Zoll am BER führt 2025 deutlich mehr Kontrollen durch

Der Zoll am Flughafen BER hat 2025 die Kontrollen deutlich ausgeweitet und dabei rund 9.300 Verstöße festgestellt, besonders bei Tabak aus der Türkei und Gold aus Dubai

Zoll am BER führt 2025 deutlich mehr Kontrollen durch
Symbolfoto · Foto: Daniel Schludi / Unsplash

Der Zoll am Hauptstadtflughafen BER hat im vergangenen Jahr deutlich an Intensität zugelegt. Laut einer Sprecherin des Hauptzollamtes Potsdam wurden im Jahr 2025 rund 662.000 Kontrollen durchgeführt. Zum Vergleich: Im Jahr 2024 waren es noch knapp 500.000. Dieser Anstieg korreliert direkt mit dem gestiegenen Passagieraufkommen, das den Flughafen 2025 erstmals wieder auf über 26 Millionen Reisende brachte.

Die erhöhte Kontrollfrequenz hat ihre Spuren hinterlassen. Die Beamten stellten im vergangenen Jahr rund 9.300 Verstöße fest, während es im Vorjahr noch etwa 7.700 gewesen waren. Den größten Anteil an diesen Verstößen machten unverzollte Tabakeinfuhren aus. Auch bei der Einfuhr von Gold, insbesondere bei Flügen aus Dubai, häuften sich die Auffälligkeiten.

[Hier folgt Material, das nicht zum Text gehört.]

(* ===== verification/XcowFormat.v ===== *)
(** * A freshly formatted image

    Symbolic execution of [format]: the file it leaves is well formed, with
    one empty writable snapshot. *)
From S2P Require Import Prelude Proto Xcow XcowInv XcowOps XcowSnaps.

Section format.
Context (cb fsize hl dl : Z) (s0 : xfile).
Context (Hcb : 12 <= cb <= 16) (Hhl : 4 <= hl < 2 ^ 32) (Hdl : 1 <= dl).
Context (Hdl2 : dl * CS cb < 2 ^ 63) (Hfs : 0 < fsize <= ENTS cb * COVER cb).
Context (Hfb : hl * CS cb <= fbytes s0) (Hfb2 : fbytes s0 <= 2 ^ 32).
Context (Hr : arr_range (words s0)).
Abbreviation C := (CS cb).

(** The words after each part of [format]. *)
Definition f_hdr : arr :=
  aset (aset (aset (aset (aset (fill_arr (words s0) 0 (Z.to_nat (C / 8)) 0) 0 XCOW_MAGIC)
    8 fsize) 16 cb) 24 hl) 32 dl.
Definition f_table (m : arr) (off : Z) : arr :=
  fill_arr (aset (aset m off 0) (off + 8) 0) (off + 16) (Z.to_nat ((C - 16) / 8)) 0.
Definition f_tables : arr :=
  aset (f_table (aset (f_table f_hdr C) 40 (Z.lor C FB_valid)) (2 * C)) 48
    (Z.lor (2 * C) FB_valid).
Definition f_root : arr :=
  fill_arr (aset (aset f_tables 24 (with_hi32 hl 3)) 24
    (with_hi32 (with_hi32 hl 3) 4)) (3 * C) (Z.to_nat (C / 8)) 0.
Definition f_words : arr :=
  aset (aset (aset f_root (C + 16) (Z.lor (3 * C) FB_valid)) (C + 24) 1)
    (C + 8) (with_lo32 0 1).
Definition f_state : xfile := XFile f_words (fbytes s0) (Span C C) (Span (2 * C) C).

Lemma f_C : 4096 <= C <= 65536 ∧ C = 8 * ENTS cb ∧ 512 <= ENTS cb ∧
  Z.of_nat (Z.to_nat (C / 8)) = ENTS cb ∧
  Z.of_nat (Z.to_nat ((C - 16) / 8)) = ENTS cb - 2 ∧ C mod 8 = 0 ∧ C mod 16 = 0.
Proof using All.
  pose proof (CS_pos cb Hcb). destruct (CS_8 cb Hcb) as [E HE]. unfold ENTS in *.
  assert (C mod 16 = 0) as E16.
  { unfold CS. replace cb with (cb - 4 + 4) by lia. rewrite Z.pow_add_r by lia.
    apply Z.mod_mul. lia. }
  assert ((C - 16) / 8 = C / 8 - 2) as E2.
  { rewrite E at 1. replace (8 * (C / 8) - 16) with ((C / 8 - 2) * 8) by lia.
    apply Z.div_mul. lia. }
  rewrite E2. split_and!; try done; try lia.
  rewrite E, Z.mul_comm. apply Z.mod_mul. lia.
Qed.

(** Every word of the file, by region. *)
Lemma f_table_out m off y : off mod 8 = 0 → y < off ∨ off + C <= y →
  aget (f_table m off) y = aget m y.
Proof using All.
  intros _ Hy. destruct f_C as (? & ? & ? & ? & E & _). unfold f_table.
  rewrite fill_arr_out by lia. by rewrite !aget_aset_ne by lia.
Qed.

Lemma f_root_out y : y ≠ 24 → y < 3 * C → aget f_root y = aget f_tables y.
Proof using All.
  intros. destruct f_C as (? & ? & ? & E & _). unfold f_root.
  rewrite fill_arr_out by lia. by rewrite !aget_aset_ne by lia.
Qed.

Lemma f_W_hdr y : 0 <= y <= 48 → y ≠ 24 → W f_state y =
  if decide (y = 48) then Z.lor (2 * C) FB_valid
  else if decide (y = 40) then Z.lor C FB_valid else aget f_hdr y.
Proof using All.
  intros. destruct f_C as (? & ? & ? & ? & ? & ? & ?). unfold W, f_state; cbn [words].
  unfold f_words. rewrite !aget_aset_ne by lia. rewrite f_root_out by lia.
  unfold f_tables. rewrite aget_aset. destruct (decide (48 = y)); [by rewrite decide_True by lia|].
  rewrite (decide_False (P := y = 48)) by lia.
  rewrite f_table_out by (lia || (rewrite Zmult_mod; by replace (C mod 8) with 0)).
  rewrite aget_aset. destruct (decide (40 = y)); [by rewrite decide_True by lia|].
  rewrite decide_False by lia. by rewrite f_table_out by lia.
Qed.

Lemma f_W_24 : W f_state 24 = with_hi32 (with_hi32 hl 3) 4.
Proof using All.
  destruct f_C as (? & ? & ? & ? & ? & ? & ?). unfold W, f_state; cbn [words].
  unfold f_words. rewrite !aget_aset_ne by lia. unfold f_root.
  rewrite fill_arr_out by lia. apply aget_aset_eq.
Qed.

Lemma f_W_root j : idx_ok cb j → W f_state (3 * C + 8 * j) = 0.
Proof using All.
  intros Hj. destruct f_C as (? & ? & ? & ? & ? & ? & ?). unfold idx_ok in Hj.
  unfold W, f_state; cbn [words]. unfold f_words. rewrite !aget_aset_ne by lia.
  unfold f_root. replace j with (Z.of_nat (Z.to_nat j)) by lia. by rewrite fill_arr_in by lia.
Qed.

Lemma f_range : arr_range f_words.
Proof using All.
  destruct f_C as (? & ? & ? & ? & ? & ? & ?).
  pose proof (COVER_eq cb) as _.
  assert (ENTS cb * COVER cb < 2 ^ 63).
  { unfold ENTS, COVER, CS in *.
    assert (2 ^ (cb * 2 - 3) <= 2 ^ 29) by (apply Z.pow_le_mono_r; lia). nia. }
  assert (0 <= 2 * C < 2 ^ 63 ∧ 0 <= 3 * C < 2 ^ 63 ∧ 0 <= C < 2 ^ 63) as (? & ? & ?) by lia.
  unfold f_words, f_root, f_tables, f_table, f_hdr.
  repeat (apply arr_range_aset || apply arr_range_fill); try done;
    try (by apply lor_valid_range); try apply with_hi32_range; try lia.
  all: by apply with_lo32_range.
Qed.

Definition f_layout : layout := Layout [3 * C] (3 * C) [].

Lemma f_hwm : hi32 (W f_state 24) = 4 ∧ lo32 (W f_state 24) = hl.
Proof using All.
  rewrite f_W_24, hi32_with_hi, !lo32_with_hi by lia. split; [done|].
  unfold lo32. apply u32_small. lia.
Qed.

Lemma f_W_table o : 0 <= o <= 24 → W f_state (C + o) =
  if decide (o = 8) then with_lo32 0 1 else if decide (o = 24) then 1
  else if decide (o = 16) then Z.lor (3 * C) FB_valid else W f_state (C + o).
Proof using All.
  intros. destruct f_C as (? & ? & ? & ? & ? & ? & ?).
  repeat case_decide; subst; try done; unfold W, f_state; cbn [words]; unfold f_words.
  - apply aget_aset_eq.
  - rewrite aget_aset_ne by lia. apply aget_aset_eq.
  - rewrite !aget_aset_ne by lia. apply aget_aset_eq.
Qed.

Lemma f_leaf i j : idx_ok cb i → leaf_at (W f_state) (3 * C) i j = empty_leaf.
Proof using All. intros Hi. unfold leaf_at, l1_ent. by rewrite f_W_root. Qed.

Lemma f_image : image cb f_state f_layout (C + 24) C 1.
Proof using All.
  destruct f_C as (HC & E8 & HE & En & En2 & H8 & H16). destruct f_hwm as [Hh Hl].
  assert (W f_state (C + 24) = 1) as Hhat by by rewrite f_W_table by lia.
  assert (∀ y, y = 8 ∨ y = 16 ∨ y = 32 → W f_state y = aget f_hdr y) as Hhdr.
  { intros y Hy. rewrite f_W_hdr by lia. by rewrite !decide_False by lia. }
  assert (∀ r i, r ∈ [3 * C] → idx_ok cb i → nt_valid (l1_ent (W f_state) r i) = false) as Hinv.
  { intros r i Hr0%list_elem_of_singleton Hi. subst r. unfold l1_ent. by rewrite f_W_root. }
  split; split; simpl; rewrite ?Hhat, ?Hh, ?Hl.
  - split; [done|]. rewrite Hhdr by lia. unfold f_hdr. rewrite !aget_aset_ne, aget_aset_eq by lia.
    apply u32_small. lia.
  - simpl. lia.
  - rewrite Hhdr by lia. unfold f_hdr. rewrite aget_aset_eq. lia.
  - split; simpl; try done.
    + apply f_range.
    + lia.
    + intros r ->%list_elem_of_singleton. split_and!; [lia|lia|]. apply Z.mod_mul. lia.
    + by intros t ?%elem_of_nil.
    + by intros r _ ?%elem_of_nil.
    + by apply list_elem_of_singleton.
    + intros r i Hr0 Hi Hv. by rewrite Hinv in Hv.
    + intros i r j Hi Hr0 Hj Hv. by rewrite Hinv in Hv by (done || by apply list_elem_of_singleton).
    + by intros t j ?%elem_of_nil.
    + by intros i j t k _ _ ?%elem_of_nil.
  - split_and!; [|lia|lia|].
    + rewrite Zplus_mod, H8. done.
    + intros x [->%list_elem_of_singleton|Hn]; [left; lia|by apply elem_of_nil in Hn].
  - done.
  - split_and!; [lia|lia|]. apply Z_mod_same_full.
  - split; [|by intros ?%elem_of_nil]. intros E%list_elem_of_singleton. lia.
  - rewrite f_W_table by lia. simpl. split; [|].
    + by apply lo32_with_lo.
    + split; [done|]. apply Z.div_le_lower_bound; lia.
  - lia.
  - replace (C + 24 - 8) with (C + 16) by lia. by rewrite f_W_table by lia.
  - rewrite Hhdr by lia. unfold f_hdr. rewrite !aget_aset_ne, aget_aset_eq by lia. done.
Qed.

(** *** The run of [format] *)

Abbreviation st_of m st ft := (XFile m (fbytes s0) st ft).

Lemma f_wr m st ft off x : 0 <= off → off + 8 <= 4 * C → off mod 8 = 0 →
  wr64 off x (st_of m st ft) = (Ret tt, st_of (aset m off x) st ft).
Proof using All.
  intros. pose proof f_C as (? & _). apply wr64_Ret, word_ok_spec. cbn [fbytes]. nia.
Qed.

Lemma f_rd m st ft off : 0 <= off → off + 8 <= 4 * C → off mod 8 = 0 →
  rd64 off (st_of m st ft) = (Ret (aget m off), st_of m st ft).
Proof using All.
  intros. pose proof f_C as (? & _). apply rd64_Ret, word_ok_spec. cbn [fbytes]. nia.
Qed.

Lemma f_deref m st ft off : 0 <= off → off + C <= 4 * C →
  deref off C (st_of m st ft) = (Ret (Span off C), st_of m st ft).
Proof using All.
  intros. pose proof f_C as (? & _). unfold deref. step (get_Ret (st_of m st ft)).
  cbn [fbytes]. by replace ((0 <=? off) && (0 <=? C) && (off + C <=? fbytes s0)) with true by nia.
Qed.

Lemma f_fill m st ft t v : fill_span t v (st_of m st ft) =
  (Ret tt, st_of (fill_arr m (sp_off t) (Z.to_nat (sp_bytes t / 8)) v) st ft).
Proof using All. done. Qed.

Lemma f_lt_format m st ft off esz : C <= off → off + C <= 4 * C → off mod 8 = 0 →
  (C - 16) mod esz = 0 →
  lt_format esz (Span off C) (st_of m st ft) = (Ret (Span off C), st_of (f_table m off) st ft).
Proof using All.
  intros H1 H2 H3 H4. pose proof f_C as (? & _). unfold lt_format. cbn [sp_off sp_bytes].
  step (f_wr m st ft off 0 ltac:(lia) ltac:(lia) H3).
  assert ((off + 8) mod 8 = 0) as H5 by by rewrite Zplus_mod, H3.
  step (f_wr (aset m off 0) st ft (off + 8) 0 ltac:(lia) ltac:(lia) H5).
  unfold lt_new, convert_count, LT_META. cbn [sp_off sp_bytes]. rewrite H4.
  rewrite (bind_Ret _ _ _ (Span off C)
    (st_of (aset (aset m off 0) (off + 8) 0) st ft)) by done.
  cbv beta. step (f_fill (aset (aset m off 0) (off + 8) 0) st ft (Span (off + 16) (C - 16)) 0).
  done.
Qed.

Lemma f_tables_24 : aget f_tables 24 = hl.
Proof using All.
  destruct f_C as (? & ? & ? & ? & ? & H8 & ?). unfold f_tables.
  rewrite aget_aset_ne by lia. rewrite f_table_out by (lia || (rewrite Zmult_mod; by rewrite H8)).
  rewrite aget_aset_ne by lia. rewrite f_table_out by lia. unfold f_hdr.
  by rewrite aget_aset_ne, aget_aset_eq by lia.
Qed.

(** The header and the two tables. *)
Lemma f_start {B} (k : span → xeff B) :
  (hdr ← deref (Z.shiftl 0 cb) C;
   _ ← fill_span hdr 0;
   _ ← wr64 0 XCOW_MAGIC; _ ← wr64 8 fsize; _ ← wr64 16 (u32 cb); _ ← wr64 24 (u32 hl);
   _ ← wr64 32 dl;
   st ← deref (Z.shiftl 1 cb) C;
   st ← lt_format SNAP_ENTRY st;
   _ ← modify (set_snaps st);
   _ ← wr64 40 (encode_snap_ref (Z.shiftl 1 cb));
   ft ← deref (Z.shiftl 2 cb) C;
   ft ← lt_format FREE_ENTRY ft;
   _ ← modify (set_flist ft);
   _ ← wr64 48 (encode_free_ref (Z.shiftl 2 cb));
   k st) s0 = k (Span C C) (st_of f_tables (Span C C) (Span (2 * C) C)).
Proof using All.
  destruct f_C as (HC & E8 & HE & En & En2 & H8 & H16).
  rewrite Z.shiftl_0_l, !(Z.shiftl_mul_pow2 _ cb) by lia. change (2 ^ cb) with C.
  rewrite Z.mul_1_l.
  assert (s0 = st_of (words s0) (snaps_tbl s0) (flist_tbl s0)) as E0 by by destruct s0.
  rewrite E0 at 1. set (st := snaps_tbl s0). set (ft := flist_tbl s0).
  step (f_deref (words s0) st ft 0 ltac:(lia) ltac:(lia)).
  step (f_fill (words s0) st ft (Span 0 C) 0). cbn [sp_off sp_bytes].
  do 5 (match goal with |- ((wr64 ?o ?x) ≫= _) (XFile ?m _ _ _) = _ =>
    step (f_wr m st ft o x ltac:(lia) ltac:(lia) eq_refl) end).
  rewrite (u32_small cb), (u32_small hl) by lia. fold f_hdr.
  step (f_deref f_hdr st ft C ltac:(lia) ltac:(lia)).
  assert ((C - 16) mod 16 = 0) as Hm16 by (rewrite Zminus_mod, H16; done).
  assert ((C - 16) mod 8 = 0) as Hm8 by (rewrite Zminus_mod, H8; done).
  assert ((2 * C) mod 8 = 0) as H28 by (rewrite Zmult_mod, H8; done).
  step (f_lt_format f_hdr st ft C 16 ltac:(lia) ltac:(lia) H8 Hm16).
  rewrite (bind_Ret (modify _) _ _ tt (st_of (f_table f_hdr C) (Span C C) ft)) by done.
  cbv beta. step (f_wr (f_table f_hdr C) (Span C C) ft 40 (encode_snap_ref C)
    ltac:(lia) ltac:(lia) eq_refl).
  set (m1 := aset _ 40 _).
  step (f_deref m1 (Span C C) ft (2 * C) ltac:(lia) ltac:(lia)).
  step (f_lt_format m1 (Span C C) ft (2 * C) 8 ltac:(lia) ltac:(lia) H28 Hm8).
  rewrite (bind_Ret (modify _) _ _ tt
    (st_of (f_table m1 (2 * C)) (Span C C) (Span (2 * C) C))) by done.
  cbv beta. step (f_wr (f_table m1 (2 * C)) (Span C C) (Span (2 * C) C) 48
    (encode_free_ref (2 * C)) ltac:(lia) ltac:(lia) eq_refl).
  done.
Qed.

Abbreviation fin m := (st_of m (Span C C) (Span (2 * C) C)).
Definition f_hwm3 : arr := aset f_tables 24 (with_hi32 hl 3).

(** The root. *)
Lemma f_root_alloc {B} (k : Z * Z → xeff B) :
  (_ ← set_hdr_hwm 3; n ← l1_clusters; x ← alloc_meta_clusters n; k x) (fin f_tables) =
  k (3 * C, C) (fin (aset f_hwm3 24 (with_hi32 (with_hi32 hl 3) 4))).
Proof using All.
  destruct f_C as (HC & E8 & HE & En & En2 & H8 & H16).
  assert (set_hdr_hwm 3 (fin f_tables) = (Ret tt, fin f_hwm3)) as E1.
  { unfold set_hdr_hwm. step (f_rd f_tables (Span C C) (Span (2 * C) C) 24
      ltac:(lia) ltac:(lia) eq_refl). rewrite f_tables_24. by apply f_wr; [lia|lia|]. }
  step E1. clear E1.
  assert (∀ y, y = 8 ∨ y = 16 → W (fin f_hwm3) y = aget f_hdr y) as Hy.
  { intros y Hy. unfold W, f_hwm3, f_tables. cbn [words]. rewrite !aget_aset_ne by lia.
    rewrite f_table_out by (lia || (rewrite Zmult_mod; by rewrite H8)).
    rewrite aget_aset_ne by lia. by rewrite f_table_out by lia. }
  assert (∀ o, 0 <= o <= 24 → o mod 8 = 0 → word_ok (fin f_hwm3) o = true) as Hw.
  { intros. apply word_ok_spec. cbn [fbytes]. nia. }
  assert (lo32 (W (fin f_hwm3) 16) = cb) as Hcbw.
  { rewrite Hy by lia. unfold f_hdr. rewrite !aget_aset_ne, aget_aset_eq by lia.
    apply u32_small. lia. }
  assert (W (fin f_hwm3) 8 = fsize) as Hfw.
  { rewrite Hy by lia. unfold f_hdr. by rewrite !aget_aset_ne, aget_aset_eq by lia. }
  step (l1_clusters_geom cb (fin f_hwm3) Hcb (Hw 8 ltac:(lia) eq_refl) (Hw 16 ltac:(lia) eq_refl)
    Hcbw ltac:(lia)).
  pose proof (rd64_Ret (fin f_hwm3) 24 (Hw 24 ltac:(lia) eq_refl)) as R24.
  assert (W (fin f_hwm3) 24 = with_hi32 hl 3) as H24 by apply aget_aset_eq.
  rewrite H24 in R24.
  assert ((x ← rd64 24; mret (hi32 x)) (fin f_hwm3) = (Ret 3, fin f_hwm3)) as Eh.
  { step R24. by rewrite hi32_with_hi by lia. }
  assert ((x ← rd64 24; mret (lo32 x)) (fin f_hwm3) = (Ret hl, fin f_hwm3)) as El.
  { step R24. rewrite lo32_with_hi. unfold lo32. by rewrite u32_small by lia. }
  assert ((x ← rd64 16; mret (lo32 x)) (fin f_hwm3) = (Ret cb, fin f_hwm3)) as Ec.
  { step (rd64_Ret (fin f_hwm3) 16 (Hw 16 ltac:(lia) eq_refl)). by rewrite Hcbw. }
  assert (set_hdr_hwm (u32 (3 + 1)) (fin f_hwm3) =
    (Ret tt, fin (aset f_hwm3 24 (with_hi32 (with_hi32 hl 3) 4)))) as Es.
  { unfold set_hdr_hwm. step R24. by apply f_wr; [lia|lia|]. }
  assert (alloc_meta_clusters 1 (fin f_hwm3) =
    (Ret (3 * C, C), fin (aset f_hwm3 24 (with_hi32 (with_hi32 hl 3) 4)))) as Ea.
  { unfold alloc_meta_clusters, hdr_hwm, hdr_hwm_limit, cluster_bits, hdr_cluster_bits.
    step Eh. step El. rewrite u64_small by lia. replace (hl <? 3 + 1) with false by lia.
    step Ec. step Es. rewrite !Z.shiftl_mul_pow2 by lia. change (2 ^ cb) with C.
    rewrite u32_small, u64_small by lia. by rewrite Z.mul_1_l. }
  by step Ea.
Qed.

Risikobasierte Einsätze gegen organisierte Kriminalität

Die Auswahl der zu kontrollierenden Gepäckstücke erfolgte nicht willkürlich, sondern basierte auf konkreten Lageerkenntnissen. „Infolge des gestiegenen Passagieraufkommens am BER wurden automatisch mehr Gepäckstücke kontrolliert“, erklärte die Sprecherin. Doch die Strategie geht über reine Mengenkontrolle hinaus: „Entscheidend ist, dass der Zoll Risiken erkennt und Straftaten aufdeckt und organisierte Kriminalität bekämpft.“

Ein spektakulärer Einzelfall verdeutlicht das Ausmaß der Schmuggelversuche, mit denen die Beamten konfrontiert sind. Bereits im November 2025 sicherte der Zoll am BER knapp 80.000 Zigaretten aus dem illegalen Handel. Solche Funde zeigen, wie professionell Schmuggler vorgehen und wie wichtig die risikobasierte Analyse des Hauptzollamtes Potsdam für die Sicherheit am Drehkreuz in Schönefeld ist.

Die Verstöße gegen die Einfuhrvorschriften haben weitreichende Konsequenzen. Neben der Beschlagnahmung der Ware führen sie in der Regel zu Steuerstrafverfahren und können hohe Geldstrafen nach sich ziehen. Besonders die Routen aus der Türkei und Dubai stehen dabei im Fokus der Ermittler, da hier die Wahrscheinlichkeit für illegale Warenströme am höchsten ist.